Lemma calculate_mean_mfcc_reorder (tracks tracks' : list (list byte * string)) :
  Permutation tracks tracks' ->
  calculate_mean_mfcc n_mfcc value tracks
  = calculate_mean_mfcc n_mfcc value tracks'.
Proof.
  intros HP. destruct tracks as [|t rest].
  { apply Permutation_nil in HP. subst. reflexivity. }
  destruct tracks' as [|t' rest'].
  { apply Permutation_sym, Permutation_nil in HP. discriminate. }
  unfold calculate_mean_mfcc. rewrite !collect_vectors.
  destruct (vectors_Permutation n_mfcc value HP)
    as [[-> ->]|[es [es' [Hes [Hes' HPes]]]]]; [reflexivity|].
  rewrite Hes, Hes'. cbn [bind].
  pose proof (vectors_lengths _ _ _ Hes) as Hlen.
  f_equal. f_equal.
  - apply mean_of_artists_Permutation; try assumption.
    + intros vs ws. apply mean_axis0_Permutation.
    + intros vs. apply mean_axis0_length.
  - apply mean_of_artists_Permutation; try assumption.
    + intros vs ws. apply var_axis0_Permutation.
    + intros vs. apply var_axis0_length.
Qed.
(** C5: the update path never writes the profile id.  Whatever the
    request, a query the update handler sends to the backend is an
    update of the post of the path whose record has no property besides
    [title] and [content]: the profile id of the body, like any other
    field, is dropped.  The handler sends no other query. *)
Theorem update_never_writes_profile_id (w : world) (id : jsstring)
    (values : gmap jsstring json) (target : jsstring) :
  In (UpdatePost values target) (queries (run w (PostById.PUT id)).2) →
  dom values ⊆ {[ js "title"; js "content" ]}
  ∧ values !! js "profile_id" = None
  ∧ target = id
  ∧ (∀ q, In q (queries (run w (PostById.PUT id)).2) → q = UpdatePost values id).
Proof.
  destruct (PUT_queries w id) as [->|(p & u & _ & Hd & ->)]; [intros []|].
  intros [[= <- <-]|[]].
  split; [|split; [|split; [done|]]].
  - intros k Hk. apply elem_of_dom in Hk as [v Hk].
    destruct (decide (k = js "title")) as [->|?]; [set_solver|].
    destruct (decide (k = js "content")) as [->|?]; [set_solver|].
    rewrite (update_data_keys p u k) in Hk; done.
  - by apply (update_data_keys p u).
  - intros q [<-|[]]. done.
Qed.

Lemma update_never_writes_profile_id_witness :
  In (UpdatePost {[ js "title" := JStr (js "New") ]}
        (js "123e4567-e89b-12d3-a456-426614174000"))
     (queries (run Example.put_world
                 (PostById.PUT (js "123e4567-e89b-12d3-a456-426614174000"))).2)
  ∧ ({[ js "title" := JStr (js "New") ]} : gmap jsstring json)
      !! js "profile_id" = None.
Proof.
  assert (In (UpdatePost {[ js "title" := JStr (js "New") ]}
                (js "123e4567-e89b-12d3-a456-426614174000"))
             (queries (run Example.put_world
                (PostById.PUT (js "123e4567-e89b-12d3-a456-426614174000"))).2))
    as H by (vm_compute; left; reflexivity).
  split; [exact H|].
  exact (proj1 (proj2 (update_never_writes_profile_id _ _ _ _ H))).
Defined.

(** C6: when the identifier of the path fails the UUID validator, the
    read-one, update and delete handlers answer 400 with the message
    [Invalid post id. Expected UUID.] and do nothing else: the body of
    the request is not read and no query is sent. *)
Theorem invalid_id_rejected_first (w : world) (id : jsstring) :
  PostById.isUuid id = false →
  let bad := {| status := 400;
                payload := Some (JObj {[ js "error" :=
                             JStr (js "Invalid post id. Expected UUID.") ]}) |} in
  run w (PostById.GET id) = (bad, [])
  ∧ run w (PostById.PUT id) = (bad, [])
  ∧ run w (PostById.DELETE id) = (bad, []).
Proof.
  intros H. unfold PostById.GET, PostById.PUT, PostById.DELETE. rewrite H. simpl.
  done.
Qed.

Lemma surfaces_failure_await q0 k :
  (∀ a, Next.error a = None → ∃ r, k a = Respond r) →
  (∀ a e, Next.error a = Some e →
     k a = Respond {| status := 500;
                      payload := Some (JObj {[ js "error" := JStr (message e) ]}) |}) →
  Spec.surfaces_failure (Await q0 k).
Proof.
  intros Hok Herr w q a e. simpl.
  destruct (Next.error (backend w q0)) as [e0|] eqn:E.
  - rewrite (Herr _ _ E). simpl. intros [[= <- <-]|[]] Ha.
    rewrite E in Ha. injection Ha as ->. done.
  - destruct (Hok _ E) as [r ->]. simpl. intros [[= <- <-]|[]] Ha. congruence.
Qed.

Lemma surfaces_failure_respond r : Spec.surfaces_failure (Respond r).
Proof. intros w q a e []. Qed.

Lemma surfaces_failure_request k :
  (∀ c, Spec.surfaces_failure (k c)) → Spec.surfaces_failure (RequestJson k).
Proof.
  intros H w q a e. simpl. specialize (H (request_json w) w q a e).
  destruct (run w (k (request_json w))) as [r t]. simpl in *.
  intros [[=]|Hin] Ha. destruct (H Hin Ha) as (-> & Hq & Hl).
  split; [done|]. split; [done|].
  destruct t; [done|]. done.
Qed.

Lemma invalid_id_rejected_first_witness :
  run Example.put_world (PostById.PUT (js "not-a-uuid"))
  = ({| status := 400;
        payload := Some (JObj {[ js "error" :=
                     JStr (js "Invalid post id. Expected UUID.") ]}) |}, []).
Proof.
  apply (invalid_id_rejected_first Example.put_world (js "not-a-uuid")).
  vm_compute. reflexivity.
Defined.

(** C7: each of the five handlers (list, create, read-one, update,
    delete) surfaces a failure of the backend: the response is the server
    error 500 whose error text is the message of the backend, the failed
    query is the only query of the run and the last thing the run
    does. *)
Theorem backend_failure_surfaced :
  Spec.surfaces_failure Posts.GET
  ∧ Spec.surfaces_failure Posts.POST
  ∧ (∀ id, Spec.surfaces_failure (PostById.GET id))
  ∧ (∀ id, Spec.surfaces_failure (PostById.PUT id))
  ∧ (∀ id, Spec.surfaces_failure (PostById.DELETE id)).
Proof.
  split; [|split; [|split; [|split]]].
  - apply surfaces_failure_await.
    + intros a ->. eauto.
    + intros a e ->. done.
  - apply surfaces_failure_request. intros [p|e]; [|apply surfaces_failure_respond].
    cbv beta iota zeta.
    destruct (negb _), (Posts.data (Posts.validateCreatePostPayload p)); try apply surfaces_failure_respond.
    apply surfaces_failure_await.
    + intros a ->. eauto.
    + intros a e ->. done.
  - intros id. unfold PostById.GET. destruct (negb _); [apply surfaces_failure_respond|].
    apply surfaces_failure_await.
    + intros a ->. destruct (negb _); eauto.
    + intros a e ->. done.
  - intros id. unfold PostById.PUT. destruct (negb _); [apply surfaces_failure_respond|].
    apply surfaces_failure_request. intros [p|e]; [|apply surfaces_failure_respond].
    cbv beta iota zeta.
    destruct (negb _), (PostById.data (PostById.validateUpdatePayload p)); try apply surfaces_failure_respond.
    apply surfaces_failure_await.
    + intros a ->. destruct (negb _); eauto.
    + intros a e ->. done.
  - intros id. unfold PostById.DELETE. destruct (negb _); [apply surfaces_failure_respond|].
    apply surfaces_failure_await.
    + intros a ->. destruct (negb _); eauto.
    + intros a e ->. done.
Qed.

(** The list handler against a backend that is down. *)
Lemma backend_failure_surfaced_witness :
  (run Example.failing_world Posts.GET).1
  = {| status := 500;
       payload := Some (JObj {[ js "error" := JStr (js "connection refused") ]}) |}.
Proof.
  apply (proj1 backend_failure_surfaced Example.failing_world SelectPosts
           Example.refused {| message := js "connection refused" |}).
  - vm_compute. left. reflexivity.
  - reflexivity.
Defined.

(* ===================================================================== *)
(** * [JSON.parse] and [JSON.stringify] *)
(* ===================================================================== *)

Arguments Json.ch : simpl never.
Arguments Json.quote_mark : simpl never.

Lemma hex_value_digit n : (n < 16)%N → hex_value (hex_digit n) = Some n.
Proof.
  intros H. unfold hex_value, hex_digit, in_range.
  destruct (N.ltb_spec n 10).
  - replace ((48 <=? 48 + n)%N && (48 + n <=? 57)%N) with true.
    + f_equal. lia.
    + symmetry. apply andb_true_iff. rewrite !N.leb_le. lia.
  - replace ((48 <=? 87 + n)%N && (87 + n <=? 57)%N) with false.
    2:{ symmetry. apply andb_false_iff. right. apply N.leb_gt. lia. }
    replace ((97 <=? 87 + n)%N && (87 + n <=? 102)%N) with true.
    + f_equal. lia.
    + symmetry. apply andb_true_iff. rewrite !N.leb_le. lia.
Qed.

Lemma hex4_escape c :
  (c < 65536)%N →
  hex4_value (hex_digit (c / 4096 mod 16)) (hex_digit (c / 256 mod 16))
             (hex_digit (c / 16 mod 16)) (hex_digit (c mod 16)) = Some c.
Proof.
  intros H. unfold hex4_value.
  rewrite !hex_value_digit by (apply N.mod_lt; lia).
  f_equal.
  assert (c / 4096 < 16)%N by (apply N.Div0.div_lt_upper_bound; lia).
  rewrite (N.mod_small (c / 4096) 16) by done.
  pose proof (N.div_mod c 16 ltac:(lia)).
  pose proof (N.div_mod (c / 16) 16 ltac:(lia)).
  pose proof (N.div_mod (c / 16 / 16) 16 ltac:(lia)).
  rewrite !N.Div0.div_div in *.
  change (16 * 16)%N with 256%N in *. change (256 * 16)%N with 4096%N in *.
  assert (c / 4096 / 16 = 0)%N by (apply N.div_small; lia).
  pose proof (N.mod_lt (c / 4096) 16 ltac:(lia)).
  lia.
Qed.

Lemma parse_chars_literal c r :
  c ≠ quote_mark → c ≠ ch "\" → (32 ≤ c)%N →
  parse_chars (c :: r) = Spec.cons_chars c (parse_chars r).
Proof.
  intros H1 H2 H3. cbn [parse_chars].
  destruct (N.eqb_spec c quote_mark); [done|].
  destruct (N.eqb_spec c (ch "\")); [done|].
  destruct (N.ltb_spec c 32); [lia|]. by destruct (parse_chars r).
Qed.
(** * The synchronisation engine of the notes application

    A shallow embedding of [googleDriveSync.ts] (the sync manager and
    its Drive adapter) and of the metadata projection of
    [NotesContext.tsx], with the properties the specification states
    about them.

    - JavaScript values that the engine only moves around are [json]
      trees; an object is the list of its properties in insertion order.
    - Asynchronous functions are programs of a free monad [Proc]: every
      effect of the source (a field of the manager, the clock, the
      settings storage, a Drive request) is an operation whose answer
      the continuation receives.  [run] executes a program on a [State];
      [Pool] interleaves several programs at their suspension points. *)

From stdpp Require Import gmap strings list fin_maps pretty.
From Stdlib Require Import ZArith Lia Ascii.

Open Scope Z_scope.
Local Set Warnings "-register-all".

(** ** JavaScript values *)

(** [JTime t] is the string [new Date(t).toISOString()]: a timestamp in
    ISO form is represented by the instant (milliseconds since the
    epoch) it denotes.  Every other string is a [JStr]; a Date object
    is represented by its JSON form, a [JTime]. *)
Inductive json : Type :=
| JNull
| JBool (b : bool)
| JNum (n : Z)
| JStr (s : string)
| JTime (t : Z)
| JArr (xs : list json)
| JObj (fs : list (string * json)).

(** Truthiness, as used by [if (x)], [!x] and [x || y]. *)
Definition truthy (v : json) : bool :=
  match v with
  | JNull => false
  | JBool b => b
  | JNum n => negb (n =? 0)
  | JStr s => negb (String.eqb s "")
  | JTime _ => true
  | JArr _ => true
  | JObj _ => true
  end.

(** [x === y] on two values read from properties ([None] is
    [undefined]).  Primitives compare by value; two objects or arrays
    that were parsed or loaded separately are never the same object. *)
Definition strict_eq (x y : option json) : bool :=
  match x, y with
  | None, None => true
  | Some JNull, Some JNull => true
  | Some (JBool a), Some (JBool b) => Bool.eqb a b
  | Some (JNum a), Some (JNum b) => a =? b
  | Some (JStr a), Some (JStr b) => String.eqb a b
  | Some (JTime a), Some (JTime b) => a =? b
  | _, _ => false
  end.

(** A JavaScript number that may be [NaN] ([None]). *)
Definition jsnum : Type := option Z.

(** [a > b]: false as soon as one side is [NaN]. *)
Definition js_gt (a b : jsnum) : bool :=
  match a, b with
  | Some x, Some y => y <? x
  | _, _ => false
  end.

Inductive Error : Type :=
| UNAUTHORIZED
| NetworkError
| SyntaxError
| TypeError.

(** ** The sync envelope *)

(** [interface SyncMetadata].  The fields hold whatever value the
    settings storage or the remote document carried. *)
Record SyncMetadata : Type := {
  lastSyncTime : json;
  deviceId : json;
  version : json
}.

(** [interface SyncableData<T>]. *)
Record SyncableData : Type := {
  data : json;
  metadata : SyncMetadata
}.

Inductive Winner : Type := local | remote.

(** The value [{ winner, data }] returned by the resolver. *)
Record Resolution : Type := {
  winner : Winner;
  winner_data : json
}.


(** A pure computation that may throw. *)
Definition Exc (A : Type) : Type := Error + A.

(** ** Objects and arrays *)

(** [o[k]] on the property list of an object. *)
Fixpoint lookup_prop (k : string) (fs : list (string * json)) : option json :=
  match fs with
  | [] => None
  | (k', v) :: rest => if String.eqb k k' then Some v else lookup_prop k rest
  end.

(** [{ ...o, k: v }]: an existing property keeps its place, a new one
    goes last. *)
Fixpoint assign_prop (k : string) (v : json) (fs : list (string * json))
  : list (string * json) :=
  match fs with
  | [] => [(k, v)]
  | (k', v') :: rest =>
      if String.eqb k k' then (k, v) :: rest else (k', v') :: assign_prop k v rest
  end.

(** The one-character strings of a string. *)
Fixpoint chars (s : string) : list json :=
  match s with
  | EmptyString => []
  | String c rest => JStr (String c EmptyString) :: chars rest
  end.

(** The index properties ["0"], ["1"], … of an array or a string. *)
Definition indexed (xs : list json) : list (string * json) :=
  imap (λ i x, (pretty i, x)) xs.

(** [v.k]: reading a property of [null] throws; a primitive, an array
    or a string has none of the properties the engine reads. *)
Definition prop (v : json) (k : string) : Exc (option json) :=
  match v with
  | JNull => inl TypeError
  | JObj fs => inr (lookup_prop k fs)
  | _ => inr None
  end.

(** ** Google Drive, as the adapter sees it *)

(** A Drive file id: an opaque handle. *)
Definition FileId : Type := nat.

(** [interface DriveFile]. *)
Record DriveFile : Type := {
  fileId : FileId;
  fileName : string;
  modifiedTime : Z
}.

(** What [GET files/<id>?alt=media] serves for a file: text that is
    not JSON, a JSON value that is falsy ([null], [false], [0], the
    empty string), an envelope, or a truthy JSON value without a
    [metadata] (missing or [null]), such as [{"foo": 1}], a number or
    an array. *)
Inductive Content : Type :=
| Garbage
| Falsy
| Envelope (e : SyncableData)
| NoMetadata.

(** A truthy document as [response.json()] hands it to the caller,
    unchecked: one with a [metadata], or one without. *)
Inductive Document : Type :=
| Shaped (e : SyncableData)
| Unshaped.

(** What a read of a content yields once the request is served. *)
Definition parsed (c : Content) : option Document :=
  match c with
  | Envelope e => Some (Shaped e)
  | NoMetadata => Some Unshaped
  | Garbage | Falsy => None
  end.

What to work on
Look through the data and gather every line with the string "left" in it.

Answer to this task
    as H by (vm_compute; left; reflexivity).
  - vm_compute. left. reflexivity.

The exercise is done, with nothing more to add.